Raymond Toy pushed to branch issue-240-add-hashtable-for-destructive-set-ops at cmucl / cmucl
Commits:
0b497d8c by Raymond Toy at 2023-08-21T20:15:07+00:00
Address #240: Speed up subsetp with a hashtable
- - - - -
bfae1626 by Raymond Toy at 2023-08-21T20:15:21+00:00
Merge branch 'issue-240-subsetp-with-hash-table' into 'master'
Address #240: Speed up subsetp with a hashtable
Closes #240
See merge request cmucl/cmucl!164
- - - - -
84d77f51 by Raymond Toy at 2023-08-21T15:54:30-07:00
Merge branch 'master' into issue-240-add-hashtable-for-destructive-set-ops
- - - - -
4 changed files:
- src/code/list.lisp
- src/code/type.lisp
- src/i18n/locale/cmucl.pot
- tests/sets.lisp
Changes:
=====================================
src/code/list.lisp
=====================================
@@ -1022,14 +1022,69 @@
(rplacd splicex (cdr x)))
(setq splicex x)))))
+(declaim (start-block shorter-list-to-hashtable subsetp))
+
+(defun shorter-list-to-hashtable (list1 list2 key test test-not)
+ ;; Find the shorter list and return the length and the shorter list
+ (when test-not
+ (return-from shorter-list-to-hashtable nil))
+ (let ((hash-test (let ((test-fn (if (and (symbolp test)
+ (fboundp test))
+ (fdefinition test)
+ test)))
+ (cond ((eql test-fn #'eq) 'eq)
+ ((eql test-fn #'eql) 'eql)
+ ((eql test-fn #'equal) 'equal)
+ ((eql test-fn #'equalp) 'equalp)))))
+ (unless hash-test
+ (return-from shorter-list-to-hashtable nil))

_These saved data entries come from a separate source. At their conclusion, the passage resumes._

Lemma set_active_off_on id zs z :
  find_zone (name z) zs = Some z -> active z = false -> id = zid z ->
  find_zone (name z) (set_active id false (set_active id true zs)) = Some z.
Proof.
  intros Hf Ha ->.
  pose proof (find_zone_set_active _ _ _ true Hf) as H1.
  pose proof (find_zone_set_active _ _ _ false H1) as H2.
  simpl in H2. rewrite H2. f_equal. destruct z. simpl in *. now subst.
Qed.

(** X11. The course of a manual run of an idle zone that has an event,
    for a duration whose timeout the lock accepts, as that of every
    validated request is. The request is accepted; once the run has
    entered, the pin is high and a further request is answered with
    Conflict and changes nothing; once the time has elapsed, the pin is
    low, the zone is found as it was before the request, and a new
    request is accepted again. *)
Theorem manual_run_course
    (zone_name : string) (z : Zone) (m : ManualRunModel)
    (c : SprinklerController) :
  find_zone zone_name (zones c) = Some z ->
  active z = false ->
  is_Some (stop_events c !! zone_name) ->
  mr_duration_minutes m * 60 <= TIMEOUT_MAX ->
  exists c1 c2,
    run_zone_manually zone_name m c
    = (OK_200, spawn z (mr_duration_minutes m) c)
    /\ thread_step (length (threads c)) Elapsed
         (spawn z (mr_duration_minutes m) c) = Some c1
    /\ gpio c1 !! gpio_pin z = Some HIGH
    /\ (forall m', run_zone_manually zone_name m' c1 = (Conflict_409, c1))
    /\ thread_step (length (threads c)) Elapsed c1 = Some c2
    /\ gpio c2 !! gpio_pin z = Some LOW
    /\ find_zone zone_name (zones c2) = Some z
    /\ stop_events c2 !! zone_name = Some false
    /\ fst (run_zone_manually zone_name m c2) = OK_200.
Proof.
  intros Hf Ha Hev Hd.
  pose proof (find_zone_name _ _ _ Hf) as Hn. subst zone_name.
  eexists. eexists.
  split; [unfold run_zone_manually; now rewrite Hf, Ha|].
  split; [now apply spawned_run_enters|].
  split; [apply lookup_insert_eq|].
  split.
  { intros m'. unfold run_zone_manually. simpl.
    now rewrite (find_zone_set_active _ _ _ true Hf). }
  split; [now apply waiting_run_leaves|].
  split; [apply lookup_insert_eq|].
  assert (Hback : find_zone (name z)
                    (set_active (zid z) false
                       (set_active (zid z) true (zones c))) = Some z)
    by now apply set_active_off_on.
  split; [exact Hback|].
  split; [apply lookup_insert_eq|].
  unfold run_zone_manually. simpl. now rewrite Hback, Ha.
Qed.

+ (multiple-value-bind (min-length shorter-list)
+ (do ((len 0 (1+ len))
+ (lst1 list1 (cdr lst1))
+ (lst2 list2 (cdr lst2)))
+ ((or (null lst1) (null lst2))
+ (values len (if (null lst1) list1 list2))))
+ (when (< min-length kernel::*min-list-length-for-subsetp-hashtable*)
+ (return-from shorter-list-to-hashtable nil))
+ (let ((hashtable (make-hash-table :test hash-test :size min-length)))
+ (dolist (item shorter-list)
+ (setf (gethash (apply-key key item) hashtable) item))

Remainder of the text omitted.